Technology has reached a stage where it not just allows us convenience, but also plays life saver many-a-time.

Analysing tweets or other social media posts during a disaster may help quickly identify which of the impacted areas are in urgent need of assistance, a new study has found.

By analysing the September 2013 floods in Colorado in US, researchers showed that a combination of Twitter and Flickr data, and remote sensing could help identify flooded areas.

“We have seen here that there is potential to use social media data from community members to help identify hotspots in need of aid, especially when it is paired with remote sensing imagery of the area,” said said Guido Cervone, associate professor at the Pennsylvania State University’s Institute for CyberScience.

After a disaster, response teams typically prioritise rescue and aid efforts with help from imagery and other data that show what regions are affected the most.

Responders commonly use satellite imagery, but this on its own has drawbacks.

“Publicly available satellite imagery for a location isn’t always available in a timely manner – sometimes it can take days before it becomes available,” said Elena Sava, graduate student at Penn State.

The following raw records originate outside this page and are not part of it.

(** C4, amended. For every period and account id, the six documented
    periods included: when the body of the reply is an object whose [error]
    field is ["Record not found"], whatever else it holds,
    [get_account_history] raises the [NameError] of the unknown account, a
    [NotFoundError]; for every other body that has a [results] field it
    returns that field.  Either way the one request sent is the [GET] of
    [account/history/<period>?account_id=<account_id>]. *)
Theorem get_account_history_raises_or_unwraps
    (env : Env) (account_id time : string) (res : Response) (b : json) (w : World) :
  transport env (wire w)
    (get_request w ("account/history/" +:+ time +:+ "?account_id=" +:+ account_id))
    = Ok res ->
  body res = Some b ->
  let w' := sent w (get_request w
              ("account/history/" +:+ time +:+ "?account_id=" +:+ account_id)) in
  (field_is "error" "Record not found" b = true ->
   get_account_history env account_id time w = (Err (no_such_account account_id), w') /\
   kind_of (no_such_account account_id) = NotFoundError) /\
  (field_is "error" "Record not found" b = false ->
   forall x, getitem b "results" = Ok x ->
   get_account_history env account_id time w = (Ok x, w')).
Proof.
  intros Hres Hb w'. subst w'.
  unfold get_account_history, bind, get, request, lift, raise, json_of.
  fold (get_request w ("account/history/" +:+ time +:+ "?account_id=" +:+ account_id)).
  rewrite Hres, Hb. unfold field_is, sent.
  destruct b as [| | | | |items|fields]; cbn [contains getitem];
    try (split; [discriminate | intros _ x [=]]).
  destruct (assoc "error" fields) as [e|] eqn:He.
  - rewrite bool_decide_eq_true_2 by eauto.
    destruct (eq_str e "Record not found"); split; try discriminate.
    + by intros _.
    + intros _ x Hx. by rewrite Hx.
  - rewrite bool_decide_eq_false_2 by (intros [? [=]]).
    split; [discriminate|]. intros _ x Hx. by rewrite Hx.
Qed.

Lemma get_account_history_raises_or_unwraps_witness :
  let env := Fixture.env Fixture.accepted Fixture.table in
  fst (get_account_history env "nobody" "3m" Fixture.world)
    = Err (no_such_account "nobody") /\
  fst (get_account_history env "tfsa-1" "3m" Fixture.world)
    = Ok (JArr [JObj [("date", JStr "2021-01-04")]]) /\
  In "3m" periods.
Proof.
  intros env.
  destruct (get_account_history_raises_or_unwraps env "nobody" "3m"
              (Fixture.reply 200 ∅ (Some (JObj [("error", JStr "Record not found")])))
              (JObj [("error", JStr "Record not found")]) Fixture.world)
    as [Hraise _]; [reflexivity | reflexivity |].
  destruct (get_account_history_raises_or_unwraps env "tfsa-1" "3m"
              (Fixture.reply 200 ∅
                 (Some (JObj [("results", JArr [JObj [("date", JStr "2021-01-04")]])])))
              (JObj [("results", JArr [JObj [("date", JStr "2021-01-04")]])])
              Fixture.world)
    as [_ Hunwrap]; [reflexivity | reflexivity |].
  destruct (Hraise eq_refl) as [Hr _].
  specialize (Hunwrap eq_refl _ eq_refl).
  split; [by rewrite Hr|]. split; [by rewrite Hunwrap|].
  simpl. tauto.
Defined.
(** * Session registry and JSON-RPC dispatcher of the Puppeteer MCP service

    A shallow embedding of [app/browser_manager.py], [app/utils.py],
    [app/routes.py] and the [/jsonrpc] endpoint of [main.py].

    Modelling conventions.
    - Python [dict]s are association lists in insertion order with unique
      keys: [d[k] = v] updates in place or appends, [pop] removes, iteration
      follows the list.  The registry relies on that order
      ([next(iter(self._pages.keys()))]).
    - Playwright objects (browser, context, page) are opaque handles: every
      driver call that creates an object returns a fresh natural number, and
      [==] on them is identity of handles.  Driver calls are recorded in an
      event log and are assumed to succeed; the [async] functions run to
      completion without interleaving.
    - A Python exception is a value of [exn]; a computation returns its
      outcome together with the state it left behind, so that mutations
      made before a [raise] stay visible.
    - The mutually recursive [start_browser] / [create_context] /
      [create_page] take a fuel argument; the lemmas about them hold for
      every fuel above a small explicit bound. *)

From Stdlib Require Import String Ascii List ZArith Lia Bool Arith DecimalString.
Import ListNotations.
Set Warnings "-register-all".
Local Open Scope list_scope.
Local Open Scope string_scope.

(* ===================================================================== *)
(** ** Python values                                                      *)
(* ===================================================================== *)

Module Py.

(** [dict] with [str] keys. *)
Section Dict.
Context {V : Type}.

Definition dict := list (string * V).

(** [d.get(k)] *)
Fixpoint get (k : string) (d : dict) : option V :=
  match d with
  | [] => None
  | (k', v) :: d' => if k' =? k then Some v else get k d'
  end.

(** [k in d] *)
Definition contains (k : string) (d : dict) : bool :=
  match get k d with Some _ => true | None => false end.

(** [d[k] = v] *)
Fixpoint set (k : string) (v : V) (d : dict) : dict :=
  match d with
  | [] => [(k, v)]
  | (k', v') :: d' =>
      if k' =? k then (k', v) :: d' else (k', v') :: set k v d'
  end.

(** [d.pop(k)], the dictionary that is left *)
Definition remove (k : string) (d : dict) : dict :=
  filter (fun kv => negb (fst kv =? k)) d.

Definition keys (d : dict) : list string := map fst d.
Definition values (d : dict) : list V := map snd d.

(** [next(iter(d.keys()))] and [next(iter(d.values()))], when [d] is
    not empty *)
Definition first_key (d : dict) : option string := hd_error (keys d).
Definition first_value (d : dict) : option V := hd_error (values d).

(** Keys are unique, as in every Python dictionary. *)
Definition wf (d : dict) : Prop := NoDup (keys d).
End Dict.
Arguments dict V : clear implicits.

(** JSON documents as [json.loads] returns them.  Numbers are integers
    here; no claim depends on fractional numbers. *)
Inductive json : Type :=
| JNull
| JBool (b : bool)
| JNum (n : Z)
| JStr (s : string)
| JArr (items : list json)
| JObj (members : dict json).

(** Truth value of a JSON value in a Python condition. *)
Definition truthy (v : json) : bool :=
  match v with
  | JNull => false
  | JBool b => b
  | JNum n => negb (n =? 0)%Z
  | JStr s => negb (s =? "")
  | JArr items => match items with [] => false | _ => true end
  | JObj members => match members with [] => false | _ => true end
  end.

(** Truth value of an [Optional[str]]. *)
Definition str_truthy (o : option string) : bool :=
  match o with
  | Some s => negb (s =? "")
  | None => false
  end.

(** [x or default] on an [Optional[str]]. *)
Definition str_or (o : option string) (default : string) : string :=
  match o with
  | Some s => if s =? "" then default else s
  | None => default
  end.

(** [o == s] for an [Optional[str]] [o]. *)
Definition opt_str_eqb (o : option string) (s : string) : bool :=
  match o with
  | Some s' => s' =? s
  | None => false
  end.

(** An [Optional[str]] put into a JSON document. *)
Definition json_of_opt_str (o : option string) : json :=
  match o with
  | Some s => JStr s
  | None => JNull
  end.

(** [isinstance(v, dict)], [isinstance(v, str)], [isinstance(v, (dict, list))] *)
Definition is_dict (v : json) : bool :=
  match v with JObj _ => true | _ => false end.
Definition is_str (v : json) : bool :=
  match v with JStr _ => true | _ => false end.
Definition is_dict_or_list (v : json) : bool :=
  match v with JObj _ | JArr _ => true | _ => false end.

(** [v == "..."] for a JSON value [v]. *)
Definition json_str_eqb (v : json) (s : string) : bool :=
  match v with JStr s' => s' =? s | _ => false end.
(** * adb-record-screen: the recording orchestrator of [index.js]

    A shallow embedding of [recordScreen] and its helpers.  The JavaScript
    objects the function receives are finite maps from property names to
    values, living in a store of objects addressed by references; the
    external tool ([adb]) and the Node.js runtime ([child_process],
    timers, promises) are the environment: every invocation the code
    performs is logged in a trace, and every answer of the environment is an
    input of a step function. *)

From stdpp Require Import base option list gmap strings pretty.
From Stdlib Require Import ZArith Ascii.
From Stdlib.Strings Require Byte.

Open Scope Z_scope.
Open Scope string_scope.
Open Scope list_scope.

(** ** JavaScript values and objects *)

(** The values an option can hold, after the type declarations of the
    package ([string], [number], [boolean], or absent).  Numbers are the
    integers, in the range where JavaScript prints all their digits;
    strings are sequences of 8-bit characters. *)
Inductive value : Type :=
| VUndef
| VBool (b : bool)
| VNum (n : Z)
| VStr (s : string).

#[global] Instance value_eq_dec : EqDecision value.
Proof. solve_decision. Defined.

(** [if (v)]: [undefined], [false], [0] and the empty string are falsy. *)
Definition truthy (v : value) : bool :=
  match v with
  | VUndef => false
  | VBool b => b
  | VNum n => negb (Z.eqb n 0)
  | VStr s => negb (String.eqb s "")
  end.

(** [String(v)] and the conversion inside a template literal. *)
Definition toString (v : value) : string :=
  match v with
  | VUndef => "undefined"
  | VBool true => "true"
  | VBool false => "false"
  | VNum n => pretty n
  | VStr s => s
  end.

(** An object is a finite map from property names to values. *)
Abbreviation obj := (gmap string value).

(** [o.k]: reading a property that the object does not have is [undefined]. *)
Definition get (o : obj) (k : string) : value := default VUndef (o !! k).

(** References to objects, and the store they live in. *)
Abbreviation loc := positive.
Abbreviation heap := (gmap loc obj).

(** [Object.assign(target, source)] where [target] is a reference into the
    store and [source] is a reference or [undefined]: every own property of
    the source is written into the target object, in place; a missing source
    is skipped.  The call returns [target]. *)
Definition Object_assign (h : heap) (target : loc) (source : option loc) : heap :=
  match source with
  | None => h
  | Some src =>
      match h !! src, h !! target with
      | Some s, Some t => <[target := s ∪ t]> h
      | _, _ => h
      end
  end.

(** An object literal evaluates to a new object at a location the store
    does not use yet. *)
Definition alloc (h : heap) (o : obj) : loc * heap :=
  let l := fresh (dom h) in (l, <[l := o]> h).

(** [xs.join('')] on an array of possibly missing strings: a missing
    element contributes the empty string. *)
Definition join (xs : list (option string)) : string :=
  foldr (fun x acc => default "" x +:+ acc) "" xs.

(** ** Argument builders *)

Coercion VStr : string >-> value.

(** [args.push(x, ...)] *)
Definition push (args : list value) (xs : list value) : list value := args ++ xs.

(** [buildADBArgs(options)] *)
Definition buildADBArgs (options : obj) : list value :=
  let args : list value := [] in
  let args :=
    if truthy (get options "serial")
    then push args [VStr "-s"; get options "serial"] else args in
  let args :=
    if truthy (get options "transportID")
    then push args [VStr "-t"; get options "transportID"] else args in
  args.

(** [buildScreenRecordArgs(fileName, options)] *)
Definition buildScreenRecordArgs (fileName : string) (options : obj) : list value :=
  let args : list value := [VStr "shell"; VStr "screenrecord"; VStr "--verbose"] in
  let args :=
    if truthy (get options "bugreport")
    then push args [VStr "--bugreport"] else args in
  let args :=
    if truthy (get options "size")
    then push args [VStr "--size"; get options "size"] else args in
  let args :=
    if truthy (get options "bitRate")
    then push args [VStr "--bit-rate"; VStr (toString (get options "bitRate"))]
    else args in
  let args :=
    if truthy (get options "timeLimit")
    then push args [VStr "--time-limit"; VStr (toString (get options "timeLimit"))]
    else args in
  push args [VStr fileName].

(** ** The environment: external tool and Node.js runtime *)

(** The error object of a failed invocation.  The code reads one property
    of it, [killed]; [message] stands for the rest (command line, exit
    code, captured error output). *)
Record jsError : Type := mkError { message : string; killed : bool }.

(** [Result]: the text of the two output streams. *)
Record Result : Type := mkResult { stdout : string; stderr : string }.

(** The child process object that [execFile] returns.  [killed] is the
    property of Node's [ChildProcess]: set once [kill] has delivered a
    signal to the process. *)
Record ChildProcess : Type := mkChild { child_killed : bool }.

(** What the orchestrator asks of its environment, in order. *)
Inductive event : Type :=
| ExecFileSync (args : list value) (timeout : option value)
| ExecFile (args : list value)
| Kill (signal : string)
| SetTimeout (delay : value).

(** The answers the environment gives during the synchronous part of
    [recordScreen]: the random file identifier and the outcome of each
    [execFileSync] call (the output converted to a string, or the error
    thrown). *)
Record Runtime : Type := mkRuntime {
  randomBytesHex : string;
  execFileSync : list value -> option value -> jsError + string
}.

(** ** State of one call of [recordScreen] *)

(** The promise of the handle and how far the chain
    [new Promise(recordingExecutor).then(pullFile).then(deleteFile)] got. *)
Inductive phase : Type :=
| Preflight
| Recording
| Delaying (result : Result)
| Pulling (result : Result)
| Deleting (result : Result)
| Fulfilled (result : Result)
| Rejected (error : jsError).

(** The constants of the closure. *)
Record closure : Type := mkClosure {
  fileName : string;
  opts : loc;
  deviceFileName : string;
  adbArgs : list value;
  args : list value
}.

Record state : Type := mkState {
  store : heap;
  cl : closure;
  connectOutput : option string;
  waitForDeviceOutput : option string;
  recordingProcess : option ChildProcess;
  promise : phase;
  trace : list event
}.

Definition set_connectOutput (x : option string) (s : state) : state :=
  mkState (store s) (cl s) x (waitForDeviceOutput s) (recordingProcess s)
    (promise s) (trace s).
Definition set_waitForDeviceOutput (x : option string) (s : state) : state :=
  mkState (store s) (cl s) (connectOutput s) x (recordingProcess s)
    (promise s) (trace s).
Definition set_recordingProcess (x : option ChildProcess) (s : state) : state :=
  mkState (store s) (cl s) (connectOutput s) (waitForDeviceOutput s) x
    (promise s) (trace s).
Definition set_promise (x : phase) (s : state) : state :=
  mkState (store s) (cl s) (connectOutput s) (waitForDeviceOutput s)
    (recordingProcess s) x (trace s).
Definition log (e : event) (s : state) : state :=
  mkState (store s) (cl s) (connectOutput s) (waitForDeviceOutput s)
    (recordingProcess s) (promise s) (trace s ++ [e]).

(** [opts.k], read through the reference. *)
Definition readOpts (s : state) (k : string) : value :=
  get (default ∅ (store s !! opts (cl s))) k.

(** ** The regular expression of [pullFile] *)

(** A character class. *)
Inductive charClass : Type :=
| Lit (c : ascii)
| NotLit (c : ascii)
| Dot.

Definition newline : ascii := "010"%char.
Definition carriageReturn : ascii := "013"%char.
Definition percent : ascii := "%"%char.

(** [.] matches every character but a line terminator: of the 8-bit
    characters, line feed and carriage return. *)
Definition classMatches (k : charClass) (c : ascii) : bool :=
  match k with
  | Lit a => Ascii.eqb c a
  | NotLit a => negb (Ascii.eqb c a)
  | Dot => negb (Ascii.eqb c newline) && negb (Ascii.eqb c carriageReturn)
  end.

(** A class, once or repeated: [k], [k+] (greedy), [k+?] (lazy). *)
Inductive atom : Type :=
| One (k : charClass)
| PlusGreedy (k : charClass)
| PlusLazy (k : charClass).

Definition atomClass (a : atom) : charClass :=
  match a with One k | PlusGreedy k | PlusLazy k => k end.

Abbreviation regex := (list atom).

(** The backtracking matcher, anchored at the start of [s]: the number of
    characters of the first match in the order of a backtracking search
    (a greedy repetition tries one more character first, a lazy one tries
    the rest of the expression first). *)
Fixpoint matchHere (s : string) (r : regex) {struct s} : option nat :=
  match r with
  | [] => Some 0%nat
  | a :: r' =>
      match s with
      | EmptyString => None
      | String c s' =>
          if classMatches (atomClass a) c then
            match a with
            | One _ => S <$> matchHere s' r'
            | PlusGreedy _ =>
                S <$> (match matchHere s' r with
                       | Some n => Some n
                       | None => matchHere s' r'
                       end)
            | PlusLazy _ =>
                S <$> (match matchHere s' r' with
                       | Some n => Some n
                       | None => matchHere s' r
                       end)
            end
          else None
      end
  end.

(** [s.replace(/r/g, '')]: scanning from the left, the first match at the
    current position is dropped and the scan goes on behind it; where the
    expression does not match (or matches the empty string), the character
    is kept.  [skip] counts the characters of the current match that are
    still to be dropped. *)
Fixpoint replaceFrom (r : regex) (s : string) (skip : nat) {struct s} : string :=
  match s with
  | EmptyString => EmptyString
  | String c s' =>
      match skip with
      | S k => replaceFrom r s' k
      | O =>
          match matchHere s r with
          | Some (S k) => replaceFrom r s' k
          | _ => String c (replaceFrom r s' 0)
          end
      end
  end.

Definition replaceAllEmpty (r : regex) (s : string) : string := replaceFrom r s 0.

(** [/[^\n]+%.+?\n/] *)
Definition progressRe : regex :=
  [PlusGreedy (NotLit newline); One (Lit percent); PlusLazy Dot; One (Lit newline)].

Definition nl : string := String newline EmptyString.
Lemma write_entry_eq (l o : N) (f : bytes) :
  write_entry (l, o) f =
  if fit l && fit o then (f ++ u32le l ++ u32le o, Ok tt)
  else (f, Err StructError).
Proof.
  unfold write_entry, io_bind, io_lift, write. rewrite pack_I_eq.
  cbn [forallb flat_map]. rewrite andb_true_r, app_nil_r.
  destruct (fit l && fit o); reflexivity.
Qed.

Lemma write_string_eq {A : Type} (proj : A -> str) (p : A) (f : bytes) :
  write_string proj p f =
  match encode (proj p) with
  | inl e => (f, inl e)
  | inr b => (f ++ b ++ [NUL], Ok tt)
  end.
Proof.
  unfold write_string, io_bind, io_lift, write.
  destruct (encode (proj p)); reflexivity.
Qed.

Lemma write_table_ok (m : list (N * N)) :
  forall f, forallb fit2 m = true ->
            for_each m write_entry f = (f ++ table m, Ok tt).
Proof.
  induction m as [| [l o] m IH]; intros f H.
  - simpl. rewrite app_nil_r. reflexivity.
  - cbn [forallb] in H. apply andb_true_iff in H. destruct H as [H1 H2].
    unfold fit2 in H1. cbn [fst snd] in H1.
    rewrite for_each_cons, write_entry_eq, H1. cbn [Ok].
    rewrite (IH _ H2).
    unfold table. cbn [flat_map fst snd].
    rewrite <- !app_assoc. reflexivity.
Qed.

Lemma write_table_err (m : list (N * N)) :
  forall f, forallb fit2 m = false ->
            exists f', for_each m write_entry f = (f', Err StructError).
Proof.
  induction m as [| [l o] m IH]; intros f H; [discriminate |].
  cbn [forallb] in H. unfold fit2 in H at 1. cbn [fst snd] in H.
  rewrite for_each_cons, write_entry_eq.
  destruct (fit l && fit o); [| exists f; reflexivity].
  cbn [Ok andb] in *. apply IH, H.
Qed.

Lemma write_data_ok {A : Type} (proj : A -> str) (ps : list A) :
  forall bs f,
    encode_all (map proj ps) = Ok bs ->
    for_each ps (write_string proj) f = (f ++ data bs, Ok tt).
Proof.
  induction ps as [| p ps IH]; intros bs f; simpl map; cbn [encode_all].
  - intros [= <-]. simpl. rewrite app_nil_r. reflexivity.
  - rewrite for_each_cons, write_string_eq.
    destruct (encode (proj p)) as [e | b]; cbn [rbind]; [discriminate |].
    destruct (encode_all (map proj ps)) as [e | r]; cbn [rbind];
      [discriminate |].
    intros [= <-]. cbn [Ok].
    rewrite (IH r _ eq_refl).
    unfold data. cbn [flat_map]. rewrite <- !app_assoc. reflexivity.
Qed.

End MakeMo.

Section MakeMoOutcome.

Lemma for_each_ext {A : Type} (body body' : A -> io unit) (l : list A) :
  (forall x f, body x f = body' x f) ->
  forall f, for_each l body f = for_each l body' f.
Proof.
  intros H. induction l as [| x l IH]; intros f; [reflexivity |].
  rewrite !for_each_cons, H.
  destruct (body' x f) as [f' [e | u]]; [reflexivity | apply IH].
Qed.

Lemma write_orig_ok (ps : list (str * str)) (bs : list bytes) (f : bytes) :
  encode_all (map fst ps) = Ok bs ->
  for_each ps write_orig f = (f ++ data bs, Ok tt).
Proof.
  intros H. rewrite <- (write_data_ok fst ps bs f H).
  apply for_each_ext. intros [k v] f'. reflexivity.
Qed.

Lemma write_trans_ok (ps : list (str * str)) (bs : list bytes) (f : bytes) :
  encode_all (map snd ps) = Ok bs ->
  for_each ps write_trans f = (f ++ data bs, Ok tt).
Proof.
  intros H. rewrite <- (write_data_ok snd ps bs f H).
  apply for_each_ext. intros [k v] f'. reflexivity.
Qed.

Lemma io_seq_eq {A : Type} (m : io unit) (k : io A) (f : bytes) :
  (m ;;; k) f =
  match m f with
  | (f', inl e) => (f', inl e)
  | (f', inr _) => k f'
  end.
Proof. reflexivity. Qed.

Lemma write_header_eq (hdr : list N) (f : bytes) :
  (h <~ io_lift (pack_I hdr) ;; write h) f =
  if forallb fit hdr then (f ++ flat_map u32le hdr, Ok tt)
  else (f, Err StructError).
Proof.
  unfold io_bind, io_lift, write. rewrite pack_I_eq.
  destruct (forallb fit hdr); reflexivity.
Qed.

Lemma write_all_ok (hdr : list N) (om tm : list (N * N))
      (ps : list (str * str)) (ks vs : list bytes) :
  encode_all (map fst ps) = Ok ks -> encode_all (map snd ps) = Ok vs ->
  forallb fit hdr && forallb fit2 om && forallb fit2 tm = true ->
  write_all hdr om tm ps []
  = (flat_map u32le hdr ++ table om ++ table tm ++ data ks ++ data vs,
     Ok tt).
Proof.
  intros Hks Hvs H.
  apply andb_true_iff in H. destruct H as [H H3].
  apply andb_true_iff in H. destruct H as [H1 H2].
  unfold write_all.
  rewrite io_seq_eq, write_header_eq, H1. cbn [Ok].
  rewrite io_seq_eq, (write_table_ok om _ H2). cbn [Ok].
  rewrite io_seq_eq, (write_table_ok tm _ H3). cbn [Ok].
  rewrite io_seq_eq, (write_orig_ok ps ks _ Hks). cbn [Ok].
  rewrite (write_trans_ok ps vs _ Hvs).
  rewrite <- !app_assoc. reflexivity.
Qed.

Lemma write_all_err (hdr : list N) (om tm : list (N * N))
      (ps : list (str * str)) :
  forallb fit hdr && forallb fit2 om && forallb fit2 tm = false ->
  exists f, write_all hdr om tm ps [] = (f, Err StructError).
Proof.
  intros H. unfold write_all.
  rewrite io_seq_eq, write_header_eq.
  destruct (forallb fit hdr); [| eexists; reflexivity].
  cbn [Ok]. rewrite io_seq_eq.
  destruct (forallb fit2 om) eqn:H2.
  - rewrite (write_table_ok om _ H2). cbn [Ok]. rewrite io_seq_eq.
    cbn [andb] in H.
    destruct (write_table_err tm (([] ++ flat_map u32le hdr) ++ table om) H)
      as (f' & E).
    rewrite E. eexists; reflexivity.
  - destruct (write_table_err om ([] ++ flat_map u32le hdr) H2) as (f' & E).
    rewrite E. eexists; reflexivity.
Qed.

(** The shape of [make_mo]: the computations before the file is opened,
    then [write_all]. *)
Lemma make_mo_unfold (pairs : list (str * str)) :
  make_mo pairs =
  match
    ps <- kept pairs ;;
    ks <- encode_all (map fst ps) ;;
    vs <- encode_all (map snd ps) ;;
    Ok (ps, ks, vs)
  with
  | inl e => {| out_file := None; out_result := Err e |}
  | inr (ps, ks, vs) =>
      let n := len ps in
      let h := data_start n in
      let '(f, r) :=
        write_all [MAGIC; 0; n; 28; 28 + n * 8; 0; h] (metas h ks)
                  (metas (h + data_size ks) vs) ps [] in
      {| out_file := Some f;
         out_result :=
           _ <- r ;; Ok (n, h + data_size ks + data_size vs) |}
  end.
Proof.
  unfold make_mo.
  change (sort_by (fun x => encode (fst x)) (filter keep pairs))
    with (kept pairs).
  destruct (kept pairs) as [e | ps]; cbn [rbind]; [reflexivity |].
  rewrite !meta_loop_eq.
  destruct (encode_all (map fst ps)) as [e | ks]; cbn [rbind Ok];
    [reflexivity |].
  rewrite !meta_loop_eq.
  destruct (encode_all (map snd ps)) as [e | vs]; cbn [rbind Ok];
    [reflexivity |].
  reflexivity.
Qed.

End MakeMoOutcome.

Section MakeMoInversion.

Lemma encode_all_length (l : list str) (bs : list bytes) :
  encode_all l = Ok bs -> length bs = length l.
Proof.
  intros H. apply encode_all_Forall2 in H.
  symmetry. apply (Forall2_length H).
Qed.

Lemma make_mo_ok (pairs ps : list (str * str)) (ks vs : list bytes) :
  kept pairs = Ok ps ->
  encode_all (map fst ps) = Ok ks -> encode_all (map snd ps) = Ok vs ->
  all_fit ks vs = true ->
  make_mo pairs
  = {| out_file := Some (image ks vs);
       out_result :=
         Ok (len ps, data_start (len ps) + data_size ks + data_size vs) |}.
Proof.
  intros Hk Hks Hvs Hfit.
  assert (En : len ks = len ps).
  { unfold len. rewrite (encode_all_length _ _ Hks), length_map.
    reflexivity. }
  rewrite make_mo_unfold, Hk. cbn [rbind Ok]. rewrite Hks. cbn [rbind Ok].
  rewrite Hvs. cbn [rbind Ok]. cbv zeta.
  unfold all_fit in Hfit. cbv zeta in Hfit. rewrite En in Hfit.
  rewrite (write_all_ok _ _ _ ps ks vs Hks Hvs Hfit).
  unfold image, header. rewrite En. reflexivity.
Qed.

Lemma make_mo_inv (pairs : list (str * str)) (file : bytes) (summary : N * N) :
  make_mo pairs = {| out_file := Some file; out_result := Ok summary |} ->
  exists ps ks vs,
    kept pairs = Ok ps /\
    encode_all (map fst ps) = Ok ks /\ encode_all (map snd ps) = Ok vs /\
    all_fit ks vs = true /\
    file = image ks vs /\
    summary = (len ps, data_start (len ps) + data_size ks + data_size vs).
Proof.
  intros H.
  destruct (kept pairs) as [e | ps] eqn:Hk.
  { rewrite make_mo_unfold, Hk in H. discriminate H. }
  destruct (encode_all (map fst ps)) as [e | ks] eqn:Hks.
  { rewrite make_mo_unfold, Hk in H. cbn [rbind Ok] in H.
    rewrite Hks in H. discriminate H. }
  destruct (encode_all (map snd ps)) as [e | vs] eqn:Hvs.
  { rewrite make_mo_unfold, Hk in H. cbn [rbind Ok] in H.
    rewrite Hks in H. cbn [rbind Ok] in H. rewrite Hvs in H. discriminate H. }
  exists ps, ks, vs.
  destruct (all_fit ks vs) eqn:Hfit.
  - rewrite (make_mo_ok pairs ps ks vs Hk Hks Hvs Hfit) in H.
    injection H as <- <-. repeat split; assumption || reflexivity.
  - exfalso.
    assert (En : len ks = len ps).
    { unfold len. rewrite (encode_all_length _ _ Hks), length_map.
      reflexivity. }
    rewrite make_mo_unfold, Hk in H. cbn [rbind Ok] in H.
    rewrite Hks in H. cbn [rbind Ok] in H. rewrite Hvs in H.
    cbn [rbind Ok] in H. cbv zeta in H.
    unfold all_fit in Hfit. cbv zeta in Hfit. rewrite En in Hfit.
    destruct (write_all_err _ _ _ ps Hfit) as (f & E).
    rewrite E in H. discriminate H.
Qed.

End MakeMoInversion.

(** ** The reference reader on the files of [make_mo] *)

Section Reader.

Lemma u32le_value (v : N) :
  fit v = true ->
  Byte.to_N (byte_of_N v) + 256 * Byte.to_N (byte_of_N (v / 256))
  + 65536 * Byte.to_N (byte_of_N (v / 65536))
  + 16777216 * Byte.to_N (byte_of_N (v / 16777216)) = v.
Proof.
  unfold fit. intros H. apply N.ltb_lt in H.
  change (2 ^ 32) with 4294967296 in H.
  rewrite !to_N_byte_of_N. divmod.
Qed.

Lemma u32_at_middle (pre post : bytes) (v : N) :
  fit v = true -> u32_at (pre ++ u32le v ++ post) (length pre) = Some v.
Proof.
  intros H. unfold u32_at.
  rewrite skipn_app, skipn_all, Nat.sub_diag. cbn [app skipn u32le firstn].
  rewrite (u32le_value v H). reflexivity.
Qed.

Lemma string_at_middle (pre post b : bytes) :
  string_at (pre ++ b ++ NUL :: post) (length pre) (length b) = Some b.
Proof.
  unfold string_at.
  rewrite skipn_app, skipn_all, Nat.sub_diag. cbn [app skipn].
  rewrite firstn_app, firstn_all, Nat.sub_diag. cbn [firstn].
  rewrite app_nil_r, Nat.eqb_refl.
  rewrite app_assoc, <- length_app.
  rewrite nth_error_app2 by apply Nat.le_refl.
  rewrite Nat.sub_diag. reflexivity.
Qed.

“Our research focused on identifying data in non- traditional data streams that can prove mission critical for specific areas where there might be damage,” Sava said.

The September 2013 Colorado flooding was an unprecedented event. Because the flooding occurred in an urban setting, the researchers were able to access more than 150,000 tweets from people affected by the flooding.

Using a tool called CarbonScanner, they identified clusters of posts suggesting possible locations of damage.

Then, they analysed more than 22,000 photos from the area obtained through satellites, Twitter, Flickr, the Civil Air Patrol, unmanned aerial vehicles and other sources.

They developed a machine-learning algorithm to automatically analyse several thousand images, which allowed them to quickly identify individual pixels of images that contained water.

“We looked at a set of images and manually selected areas that we knew had water and areas that had no water,” said Sava.

“Then, we fed that information to the algorithm we had developed, and it allowed the computer to ‘learn’ what was and wasn’t water,” she said.

Twitter data could help identify hotspots for which satellite imagery should be acquired, researchers said.

The team also found that satellite imagery on its own was not always reliable, and that social media can be fused with remote sensing imagery to help identify the extent of the flooding.

The study was published in the International Journal of Remote Sensing.